For a good chunk of my life, I suffered greatly in the friendship department. The feeling of being hopelessly abnormal started in elementary school, where, as a child with ADHD, I struggled to sit still like the other kids, feared getting called on by my teachers, nervously solved math problems on the board while everyone watched and teased, and stumbled through sports whose rules I could never quite grasp. I truly felt like I was beyond the reaches of friendship. At an early age, I was intimately familiar with intense loneliness.
I found comfort in my cherished books. If I had no one to play with, I could always lock myself away with a good book and hyperfocus on a different life through its pages. But stories, though wonderful, are no substitute for friendship.
As a parent, I struggled to fit in with other mothers. I joined local mom groups, but quickly left once I realized that I was a different kind of person than the rest. Given all of my experiences, I had no difficulty discerning by then that we wouldn’t be friends.
[Read: “My Best Friend Doesn’t ‘Tolerate’ My ADHD. She Values It.”]
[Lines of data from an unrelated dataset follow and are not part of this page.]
(* ===== verification/Scenarios.v ===== *)
(** * Runs of the classifier on concrete rule sets

    The classifier over B-trees ([BTree_TREE_T]), evaluated: the lookup over
    several trees, and two histories that lose rules. *)
From S2P Require Import Prelude Range RuleValue Mempool Node NodeLemmas Schedule Search Layer Trie TrieCheck Footprint Insert Remove InsertRoot TrieInsert InsertSpec Build BuildSpec BTreeImpl TreeInterface Classifier ClassifierSpec ClassifierTrees.
Local Open Scope Z_scope.

Module Scenario.
#[local] Instance cfg3 : BTreeCfg := mkCfg 2 3 1000 4 true.
#[local] Existing Instance insertion_StdSort.

Definition ops : TREE_T (Heap RuleValueInt) BTree RuleValueInt := BTree_TREE_T 60.

Definition pool60 : Heap RuleValueInt :=
  Pool.mkPool ∅ (<[59%nat := None]> ((λ i, Some (S i)) <$> seq 0 60)) (Some 0%nat) false 60.

Definition any16 : Range1d := mkRange 0 65535.
Definition exact16 (v : Z) : Range1d := mkRange v v.

Definition rule3 (a b c : Range1d) (prio id : Z) : rule_spec_t RuleValueInt :=
  mkRule [a; b; c] (RuleValueInt_ctor prio id).

(** Five trees; a tree is rebuilt freely while it has fewer than ten rules. *)
Definition empty_classifier : Classifier (Heap RuleValueInt) BTree RuleValueInt :=
  PartitionSortClassifer_ctor (tree_ops := ops) 5 pool60.

Definition insert_all (rs : list (rule_spec_t RuleValueInt)) :=
  for_each rs (insert (tree_ops := ops) 2 3 5 10 30).

Definition lookup_packet (v : list Z) := search (tree_ops := ops) v.

(** ** Two trees *)

Definition two_rules : list (rule_spec_t RuleValueInt) :=
  [rule3 (exact16 1) any16 any16 10 1; rule3 (mkRange 0 5) any16 any16 20 2].

Definition two_trees : Classifier (Heap RuleValueInt) BTree RuleValueInt :=
  (insert_all two_rules empty_classifier).2.

Definition two_answers : list (Z * RuleValueInt) :=
  [(20, RuleValueInt_ctor 20 2); (10, RuleValueInt_ctor 10 1)].

Lemma two_answers_ok : answers (tree_ops := ops) two_trees [1; 2; 3] two_answers.
Proof.
  split; [vm_compute; reflexivity|].
  intros [|[|i]] mp r [= <- <-].
  - exists 1%nat. eexists. split; [vm_compute; reflexivity|].
    split; [vm_compute; reflexivity|]. split; vm_compute; reflexivity.
  - exists 0%nat. eexists. split; [vm_compute; reflexivity|].
    split; [vm_compute; reflexivity|]. split; vm_compute; reflexivity.
Qed.

Lemma search_best_witness :
  (insert_all two_rules empty_classifier).1 = Ok tt
  ∧ ∃ r, lookup_packet [1; 2; 3] two_trees = (Ok r, two_trees) ∧ best_answer two_answers r.
Proof.
  split; [vm_compute; reflexivity|].
  apply (search_best (tree_ops := ops) two_trees [1; 2; 3] two_answers two_answers_ok).
  - unfold trees_sorted, two_answers.
    constructor; [constructor; constructor|constructor; [cbn; lia|constructor]].
  - unfold bounded, two_answers.
    repeat (constructor; [intros _; vm_compute; discriminate|]). constructor.
Defined.

(** ** Removal *)

Definition tree0 : BTree := BTreeImp_ctor.

(** The tree after the insertions, the removal of a rule and a lookup. *)
Definition after_remove (rs : list (rule_spec_t RuleValueInt)) (r : rule_spec_t RuleValueInt)
    (v : list Z) : result RuleValueInt :=
  ((t ← fold_each rs tree0 (btree_insert 60);
    t ← btree_remove 60 t r;
    btree_search 60 t v) pool60).1.

Definition shared_prefix : list (rule_spec_t RuleValueInt) :=
  [rule3 (exact16 2) (exact16 3) any16 1 1; rule3 (exact16 2) (exact16 4) any16 1 2;
   rule3 (exact16 2) (exact16 6) any16 1 3].

(** A rule and a second one that is a prefix of it: one compressed node. *)
Definition with_prefix : list (rule_spec_t RuleValueInt) :=
  [rule3 (exact16 2) (exact16 3) (exact16 4) 1 1; rule3 (exact16 2) (exact16 3) any16 1 2].

(** Removing a rule from a tree can lose the others: after [(2, 3, any)] is
    removed neither of the rules that share its first field is found any
    more. *)
Example remove_loses_neighbours :
  after_remove shared_prefix (rule3 (exact16 9) any16 any16 1 9) [2; 4; 5]
    = Ok (RuleValueInt_ctor 1 2)
  ∧ after_remove shared_prefix (rule3 (exact16 2) (exact16 3) any16 1 1) [2; 4; 5]
    = Ok rv_default
  ∧ after_remove shared_prefix (rule3 (exact16 2) (exact16 3) any16 1 1) [2; 6; 5]
    = Ok rv_default.
Proof. vm_compute. repeat split. Qed.

(** It can also change one: after the prefix [(2, 3, any)] is removed from the
    compressed node of [(2, 3, 4)], that rule is found by packets with any
    second field. *)
Example remove_changes_chain :
  after_remove with_prefix (rule3 (exact16 9) any16 any16 1 9) [2; 77; 4] = Ok rv_default
  ∧ after_remove with_prefix (rule3 (exact16 2) (exact16 3) any16 1 2) [2; 77; 4] = Ok (RuleValueInt_ctor 1 1).
Proof. vm_compute. repeat split. Qed.

(** ** Reordering *)

(** What a lookup finds in a classifier built by insertions. *)
Definition found_after (rs : list (rule_spec_t RuleValueInt)) (v : list Z) : result RuleValueInt :=
  ((insert_all rs;; lookup_packet v) empty_classifier).1.

Definition two_fields : list (rule_spec_t RuleValueInt) :=
  [rule3 (exact16 1) any16 any16 1 1; rule3 (exact16 1) (exact16 2) any16 2 2;
   rule3 (exact16 1) (exact16 3) any16 2 3; rule3 (exact16 1) (exact16 4) any16 2 4;
   rule3 (exact16 1) (exact16 5) any16 2 5].

(** An insertion can hide a rule inserted before: the rule [(1, 5, any)]
    is found until [(2, any, 5)] is inserted, which matches no packet it
    matches; then its packets get the rule [(1, any, any)] of the lower
    priority. *)
Example insert_hides_rule :
  found_after two_fields [1; 5; 9] = Ok (RuleValueInt_ctor 2 5)
  ∧ found_after (two_fields ++ [rule3 (exact16 2) any16 (exact16 5) 2 7]) [1; 5; 9]
    = Ok (RuleValueInt_ctor 1 1).
Proof. vm_compute. auto. Qed.

(** The greatest priorities of the active trees, in the order of the array. *)
Definition tree_priorities (rs : list (rule_spec_t RuleValueInt)) : list Z :=
  let c := (insert_all rs empty_classifier).2 in
  max_priority_getter (infos c) <$> take (tree_cnt c) (trees c).

Definition seven_rules : list (rule_spec_t RuleValueInt) :=
  [rule3 (exact16 0) (mkRange 4 7) any16 11 1; rule3 any16 (exact16 3) any16 3 2; rule3 any16 any16 any16 2 3;
   rule3 any16 any16 (mkRange 0 1) 10 4; rule3 (exact16 0) (mkRange 4 5) any16 29 5;
   rule3 (mkRange 0 3) (exact16 2) any16 15 6; rule3 any16 any16 (mkRange 2 3) 16 7].

(** An insertion that rebuilds a tree can leave the array of trees
    unsorted: a nested insertion moves the trees, and the index of the tree is
    used after it.  The lookup then stops before the tree that holds the best
    rule: of the rules 6 and 7, which match the packet [(0, 2, 2)], it returns
    the one of the lower priority. *)
Example insert_unsorts_trees :
  (insert_all seven_rules empty_classifier).1 = Ok tt
  ∧ tree_priorities seven_rules = [29; 11; 29; 16]
  ∧ filter (λ r, rule_matches r [0; 2; 2] = true) seven_rules
    = [rule3 any16 any16 any16 2 3; rule3 (mkRange 0 3) (exact16 2) any16 15 6; rule3 any16 any16 (mkRange 2 3) 16 7]
  ∧ found_after seven_rules [0; 2; 2] = Ok (RuleValueInt_ctor 15 6).
Proof. vm_compute. repeat split; reflexivity. Qed.

(** ** The whole classifier

    Three rules in two trees: the packet [1, 2, 4] matches the second rule of
    the first tree and the rule of the second tree. *)

Definition three_rules : list (rule_spec_t RuleValueInt) :=
  [rule3 (exact16 1) (exact16 2) (exact16 3) 10 1; rule3 (exact16 1) (exact16 2) (exact16 4) 30 2;
   rule3 (mkRange 0 5) any16 any16 20 3].

Definition classifier3 : Classifier (Heap RuleValueInt) BTree RuleValueInt :=
  (insert_all three_rules empty_classifier).2.

(** The tree with the number [i] and its structure. *)
Definition tree3 (i : nat) : BTree :=
  match infos classifier3 !! i with Some t => tree t | None => tree0 end.
Definition gtree3 (i : nat) : gtrie RuleValueInt :=
  default (GChain 0 (mkKeyInfo any16 rv_default 0) [] None) (a ← root (tree3 i); g_read 9 (alloc classifier3) a).

Notation order3 := [0; 1; 2]%nat.

Lemma tree_rules_check rs :
  Forall rule_ok16 rs → Forall (λ r, is_valid (rvalue r) = true) rs →
  Forall (λ r, Forall (λ r', compatible (rule_keys order3 r) (rule_keys order3 r')
     ∧ (rule_keys order3 r = rule_keys order3 r' → rvalue r = rvalue r')) rs) rs →
  tree_rules order3 rs.
Proof.
  intros Hok Hv Hc. assert (∀ r r', r ∈ rs → r' ∈ rs → compatible (rule_keys order3 r) (rule_keys order3 r')
     ∧ (rule_keys order3 r = rule_keys order3 r' → rvalue r = rvalue r')) as Hc'.
  { intros r r' Hr Hr'. rewrite Forall_forall in Hc. specialize (Hc r Hr). rewrite Forall_forall in Hc. by apply Hc. }
  split; [done|done|intros r r' Hr Hr'; by apply Hc'|intros r r' Hr Hr'; by apply Hc'].
Qed.

Lemma tree_holds_check i rs :
  bt_dimension_order (tree3 i) = order3 → bt_in_packet_position (tree3 i) = default_in_packet_position →
  tree_rules order3 rs → Some (g_addr (gtree3 i)) = root (tree3 i) →
  stores_check (alloc classifier3) (seq 3 57) 9 order3 (gtree3 i) = true →
  Some (abs (gtree3 i)) = foldl (t_insert_rule order3) None rs →
  tree_holds 60 (alloc classifier3) (tree3 i) rs.
Proof.
  intros Ho Hpos Hr Hroot Hst Habs. split; [by rewrite Ho|done|by rewrite Ho|].
  exists (seq 3 57), 9%nat, (Some (gtree3 i)). rewrite Ho. split_and!; [by apply stores_check_sound|done| |apply Nat.leb_le; reflexivity].
  cbn [fmap option_fmap option_map]. rewrite Habs.
  apply trie_of_rules; [reflexivity|reflexivity|by apply Nat.leb_le| |done|apply Hr|apply Hr].
  by repeat (constructor; [by apply Nat.ltb_lt|]).
Qed.

Lemma three_rules_ok : Forall rule_ok16 three_rules.
Proof. repeat (constructor; [repeat split; repeat constructor; done|]). constructor. Qed.

Lemma tree3_rules : tree_rules order3 (take 2 three_rules) ∧ tree_rules order3 (drop 2 three_rules).
Proof.
  split; apply tree_rules_check.
  - apply Forall_take. exact three_rules_ok.
  - cbn [take three_rules]. repeat (constructor; [reflexivity|]). constructor.
  - cbn [take three_rules]. refine (bool_decide_unpack _ _). 
   vm_compute. exact I.
  - apply Forall_drop. exact three_rules_ok.
  - cbn [drop three_rules]. repeat (constructor; [reflexivity|]). constructor.
  - cbn [drop three_rules]. refine (bool_decide_unpack _ _). vm_compute. exact I.
Qed.

Lemma tree3_holds_0 : tree_holds 60 (alloc classifier3) (tree3 0) (take 2 three_rules).
Proof. apply tree_holds_check; [vm_compute; reflexivity..|apply tree3_rules| | |]; vm_compute; reflexivity. Qed.

Lemma tree3_holds_1 : tree_holds 60 (alloc classifier3) (tree3 1) (drop 2 three_rules).
Proof. apply tree_holds_check; [vm_compute; reflexivity..|apply tree3_rules| | |]; vm_compute; reflexivity. Qed.

(** The rules of the active trees with their [max_priority]. *)
Definition rules3 : list (Z * list (rule_spec_t RuleValueInt)) :=
  [(30, take 2 three_rules); (20, drop 2 three_rules)].

Lemma classifier_linear_witness :
  (insert_all three_rules empty_classifier).1 = Ok tt
  ∧ lookup_packet [1; 2; 4] classifier3 = (Ok (RuleValueInt_ctor 30 2), classifier3)
  ∧ ∃ w, Classifier.search (tree_ops := ClassifierTrees.tree_ops 60) [1; 2; 4] classifier3 = (Ok w, classifier3)
      ∧ classified (concat (rules3.*2)) [1; 2; 4] w.
Proof.
  split; [vm_compute; reflexivity|]. split; [vm_compute; reflexivity|].
  apply (classifier_linear 60 classifier3 rules3 [1; 2; 4]);
    [reflexivity|by apply Nat.leb_le|vm_compute; reflexivity| | |reflexivity|].
  - intros [|[|i]] mp rs [= <- <-].
    + exists 0%nat, (default (new_tree_info (tree_ops := ops)) (infos classifier3 !! 0%nat)).
      split_and!; [vm_compute; reflexivity..| |by repeat constructor]. exact tree3_holds_0.
    + exists 1%nat, (default (new_tree_info (tree_ops := ops)) (infos classifier3 !! 1%nat)).
      split_and!; [vm_compute; reflexivity..| |by repeat constructor]. exact tree3_holds_1.
  - repeat constructor; cbn; lia.
  - by repeat constructor.
Defined.
End Scenario.
(** With a sampler that cannot fail, the two lists grow together, by
    one entry for every solve that converges, and the loop ends
    normally, on the solver's [RuntimeError] or on [OverflowError]. *)
Lemma steps_aligned (n : Z) (inc : F) (l : list Z) (w : world F)
    (evs : list (event F)) :
  keeps_size ->
  stress_samplable (nb_P (nb w)) (nb_Z (nb w)) (length (nb_u (nb w))) ->
  trace (snd (steps n inc l w)) = trace w ++ evs ->
  let after := nb (snd (steps n inc l w)) in
  length (nb_disp_neo after)
    = (length (nb_disp_neo (nb w)) + converged_solves evs)%nat /\
  length (nb_stress_neo after)
    = (length (nb_stress_neo (nb w)) + converged_solves evs)%nat /\
  (fst (steps n inc l w) = Ok tt \/
   fst (steps n inc l w) = Raise RuntimeError \/
   fst (steps n inc l w) = Raise OverflowError).
Proof.
  intros Hsize. revert evs.
  apply steps_ind with (P := fun l w res w' => forall evs,
    stress_samplable (nb_P (nb w)) (nb_Z (nb w)) (length (nb_u (nb w))) ->
    trace w' = trace w ++ evs ->
    length (nb_disp_neo (nb w'))
      = (length (nb_disp_neo (nb w)) + converged_solves evs)%nat /\
    length (nb_stress_neo (nb w'))
      = (length (nb_stress_neo (nb w)) + converged_solves evs)%nat /\
    (res = Ok tt \/ res = Raise RuntimeError \/ res = Raise OverflowError)).
  - intros w0 evs _ Hevs. apply app_same_head in Hevs as ->.
    unfold converged_solves. simpl. repeat split; auto.
  - intros i l0 w0 w1 Hc IH evs Hsamp Hevs.
    destruct (steps_trace n inc l0 w1) as [evs1 Hevs1].
    specialize (IH evs1).
    inversion Hc as [x u s Hx nb1 Hn Hs Hres Hw| | |]; subst.
    simpl in IH, Hevs, Hevs1.
    assert (length u = length (nb_u (nb w0))) as Hlen.
    { pose proof (Hsize (problem_of nb1) (nb_u (nb w0))) as Hk.
      now rewrite Hn in Hk. }
    rewrite Hlen in IH. destruct (IH Hsamp Hevs1) as (Hd & Hst & Hr).
    rewrite Hevs1, <- app_assoc in Hevs. apply app_inv_head in Hevs as <-.
    simpl. rewrite converged_solves_step, Hd, Hst, !length_app. simpl.
    repeat split; try lia. exact Hr.
  - intros i l0 w0 e w1 Hc evs Hsamp Hevs.
    inversion Hc as [|e' Hx|x u nb1 Hx Hn|x u e' Hx nb1 Hn Hs]; subst;
      simpl in *.
    + apply app_same_head in Hevs as ->. apply py_mul_Raise in Hx as ->.
      unfold converged_solves. simpl. repeat split; auto.
    + apply app_inv_head in Hevs as <-.
      unfold converged_solves. simpl. repeat split; auto.
    + exfalso. destruct Hsamp as [Hpos Hproj].
      assert (length u = length (nb_u (nb w0))) as Hlen.
      { pose proof (Hsize (problem_of nb1) (nb_u (nb w0))) as Hk.
        now rewrite Hn in Hk. }
      destruct (get_stress_nodal (nb_Z (nb w0)) (nb_P (nb w0)) u
                  get_stress_pos (component := 0) Hpos (Hproj u Hlen))
        as (j & y & _ & _ & _ & Hy); [lia|].
      change (Z.of_nat 0) with get_stress_component in Hy.
      rewrite Hy in Hs. discriminate Hs.
Qed.

Lemma converged_solves_plot (evs : list (event F)) (V : FunctionSpace)
    (u : list F) :
  converged_solves (evs ++ [Plot V u]) = converged_solves evs.
Proof.
  unfold converged_solves. rewrite solves_app. simpl. now rewrite app_nil_r.
Qed.

Lemma steps_nodal (n : Z) (inc : F) (l : list Z) (w : world F) :
  keeps_size ->
  nodal_values 3 (nb_V (nb w)) (nb_u (nb w)) ->
  nodal_values 3 (nb_V (nb (snd (steps n inc l w))))
    (nb_u (nb (snd (steps n inc l w)))).
Proof.
  intros Hsize Hnodal.
  destruct (steps_frame n inc l w) as (_ & HV & _). rewrite <- HV.
  apply nodal_values_size with (u := nb_u (nb w)); [|exact Hnodal].
  now apply steps_size.
Qed.

Lemma before_loop_nodal (w : world F) :
  nodal_values 3 (nb_V (nb w)) (nb_u (nb w)) ->
  nodal_values 3 (nb_V (nb (before_loop w))) (nb_u (nb (before_loop w))).
Proof.
  intros Hnodal. simpl.
  apply nodal_values_size with (u := nb_u (nb w)); [|exact Hnodal].
  apply length_map.
Qed.

Lemma cell29_case_aligned (n_steps : Z) (max_disp : F) (w : world F)
    (res : result unit) (w' : world F) (evs : list (event F)) :
  keeps_size ->
  stress_samplable (nb_P (nb w)) (nb_Z (nb w)) (length (nb_u (nb w))) ->
  cell29_case n_steps max_disp w res w' evs ->
  match py_truediv max_disp n_steps with
  | Ok _ =>
      length (nb_disp_neo (nb w')) = S (converged_solves evs) /\
      length (nb_stress_neo (nb w')) = S (converged_solves evs) /\
      (nodal_values 3 (nb_V (nb w)) (nb_u (nb w)) ->
       res = Ok tt \/ res = Raise RuntimeError \/ res = Raise OverflowError)
  | Raise e =>
      res = Raise e /\ (e = OverflowError \/ e = ZeroDivisionError) /\
      nb_disp_neo (nb w') = nb_disp_neo (nb w) /\
      nb_stress_neo (nb w') = nb_stress_neo (nb w)
  end.
Proof.
  intros Hsize Hsamp
    [e Hdiv|increment w2 evs2 arrays Hdiv Hrun Ht Hplot
    |increment e w2 evs2 Hdiv Hrun Ht|increment e w2 evs2 Hdiv Hrun Ht Hplot];
    rewrite Hdiv.
  - apply py_truediv_Raise in Hdiv. now repeat split.
  - pose proof (steps_aligned n_steps increment (range n_steps)
                  (before_loop w) evs2 Hsize) as Ha.
    rewrite Hrun in Ha. simpl in Ha. rewrite length_map in Ha.
    destruct (Ha Hsamp Ht) as (Hd & Hs & Hr).
    rewrite converged_solves_plot. simpl. auto.
  - pose proof (steps_aligned n_steps increment (range n_steps)
                  (before_loop w) evs2 Hsize) as Ha.
    rewrite Hrun in Ha. simpl in Ha. rewrite length_map in Ha.
    destruct (Ha Hsamp Ht) as (Hd & Hs & Hr). auto.
  - pose proof (steps_aligned n_steps increment (range n_steps)
                  (before_loop w) evs2 Hsize) as Ha.
    pose proof (@steps_nodal n_steps increment (range n_steps)
                  (before_loop w) Hsize) as Hn.
    rewrite Hrun in Ha, Hn. simpl in Ha. rewrite length_map in Ha.
    destruct (Ha Hsamp Ht) as (Hd & Hs & Hr).
    split; [exact Hd|]. split; [exact Hs|]. intros Hnodal. exfalso.
    destruct (plot_beam_defined (Hn (@before_loop_nodal w Hnodal)))
      as (arrays & Hok).
    cbn [snd] in Hok. rewrite Hok in Hplot. discriminate Hplot.
Qed.

(** X10. The recorded lists stay aligned.  Let the solver keep the
    size of the field and let the stress be samplable on [Z].  If the
    increment cannot be computed, cell 29 raises [ZeroDivisionError]
    or [OverflowError] and leaves both lists as they were.  Otherwise,
    however the run ends, [disp_neo] and [stress_neo] both hold the
    zero point and one entry for each solve that converged; and when
    moreover [u] holds three values for each node of [V], so that
    [plot_beam] has its arrays, the cell returns normally or raises
    the solver's [RuntimeError] or [OverflowError]: never an error of
    the sampler or of the plot. *)
Theorem lists_stay_aligned (n_steps : Z) (max_disp : F) (w : world F) :
  keeps_size ->
  stress_samplable (nb_P (nb w)) (nb_Z (nb w)) (length (nb_u (nb w))) ->
  let run := cell29 n_steps max_disp w in
  let after := nb (snd run) in
  let evs := events_of (cell29 n_steps max_disp) w in
  match py_truediv max_disp n_steps with
  | Ok _ =>
      length (nb_disp_neo after) = S (converged_solves evs) /\
      length (nb_stress_neo after) = S (converged_solves evs) /\
      (nodal_values 3 (nb_V (nb w)) (nb_u (nb w)) ->
       fst run = Ok tt \/ fst run = Raise RuntimeError \/
       fst run = Raise OverflowError)
  | Raise e =>
      fst run = Raise e /\ (e = OverflowError \/ e = ZeroDivisionError) /\
      nb_disp_neo after = nb_disp_neo (nb w) /\
      nb_stress_neo after = nb_stress_neo (nb w)
  end.
Proof.
  intros Hsize Hsamp run after evs.
  exact (cell29_case_aligned Hsize Hsamp (cell29_cases n_steps max_disp w)).
Qed.
End Cell29Aligned.

(** ** More about [refine_benchmark] *)

Section SamplerRaises.
Context {F : Type} `{PyFloat F} `{Dolfin F}.

Lemma np_index_Raise {A} (a : list A) (i : Z) (e : exn) :
  np_index a i = Raise e -> e = IndexError.
Proof.
  unfold np_index.
  destruct (_ && _)%bool; [|now intros [= <-]].
  destruct (a !! _); [discriminate|now intros [= <-]].
Qed.
Lemma enumerate_bound {A : Type} (l : list A) (i : Z) (x : A) :
  In (i, x) (Saliency.enumerate l) -> 0 <= i < len l.
Proof.
  unfold Saliency.enumerate, len. intros Hin.
  apply in_combine_l in Hin. apply in_map_iff in Hin.
  destruct Hin as (k & <- & Hk). apply in_seq in Hk. lia.
Qed.

Lemma enumerate_snoc {A : Type} (l : list A) (x : A) :
  Saliency.enumerate (l ++ [x]) = Saliency.enumerate l ++ [(len l, x)].
Proof.
  unfold Saliency.enumerate, len.
  rewrite length_app; simpl. rewrite Nat.add_1_r, seq_S, map_app; simpl.
  rewrite combine_app_same_length; [reflexivity|].
  now rewrite length_map, length_seq.
Qed.

Lemma enumerate_cons {A : Type} (x : A) (l : list A) :
  Saliency.enumerate (x :: l)
  = (0, x) :: combine (map Z.of_nat (seq 1 (List.length l))) l.
Proof. reflexivity. Qed.

Lemma enumerate_tail_positive {A : Type} (l : list A) (i : Z) (x : A) :
  In (i, x) (combine (map Z.of_nat (seq 1 (List.length l))) l) -> 1 <= i.
Proof.
  intros Hin. apply in_combine_l in Hin. apply in_map_iff in Hin.
  destruct Hin as (k & <- & Hk). apply in_seq in Hk. lia.
Qed.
What Makes a Good Friend? A Dash of Neurodivergence
Lest you pity me too much, I haven’t been devoid of friendships completely. I’ve been lucky enough to make friends whom I love deeply, and who love me. Most of these friends happen to have neurodivergent traits. Some have received a diagnosis, some have not. Either way, the way we think, converse, and go about life is the same.
At this point in my life, I can often tell right away if a person is neurodivergent, and most of the time these are the people with whom I have an instant connection. Their friendship is a joyous relief. I am free to stop masking, let my guard down, and be myself. I can be as weird as I want, and they are weird right back, and we celebrate our mutual weirdness. It is wonderful.
We have great, intense conversations about our latest hyperfixations and discoveries – my favorite type of conversations. I love sharing my new knowledge and interests with my friends just as much as the next person with ADHD.
These are friends who understand my oft-messy house, forgetfulness, or sudden need to bail when I am overstimulated and need to decompress. When I’ve missed an important appointment or misplaced my child’s birthday gift, it is so comforting to vent to people who have been there, and who understand. They tell me that it is not my fault, and that I am not the only one struggling with these things.
[Read: “The Gift of a Friend Who Requires No Explanations, No Excuses”]
True Friendship, Found in Neurodivergence
How do I describe the pure bliss of finally meeting people who will sing along to the song playing in the grocery store, make up funny lyrics for it, and dance in the checkout line because it’s the only way to pass the time? It’s like finally being able to say, “Yes, I’m different – and that’s okay!”
I am approaching my 40s, and I’m not sure I have a single friend who is neurotypical. It’s not an intentional omission. It just so happens that most of the people I click with are neurodivergent. How lucky for me.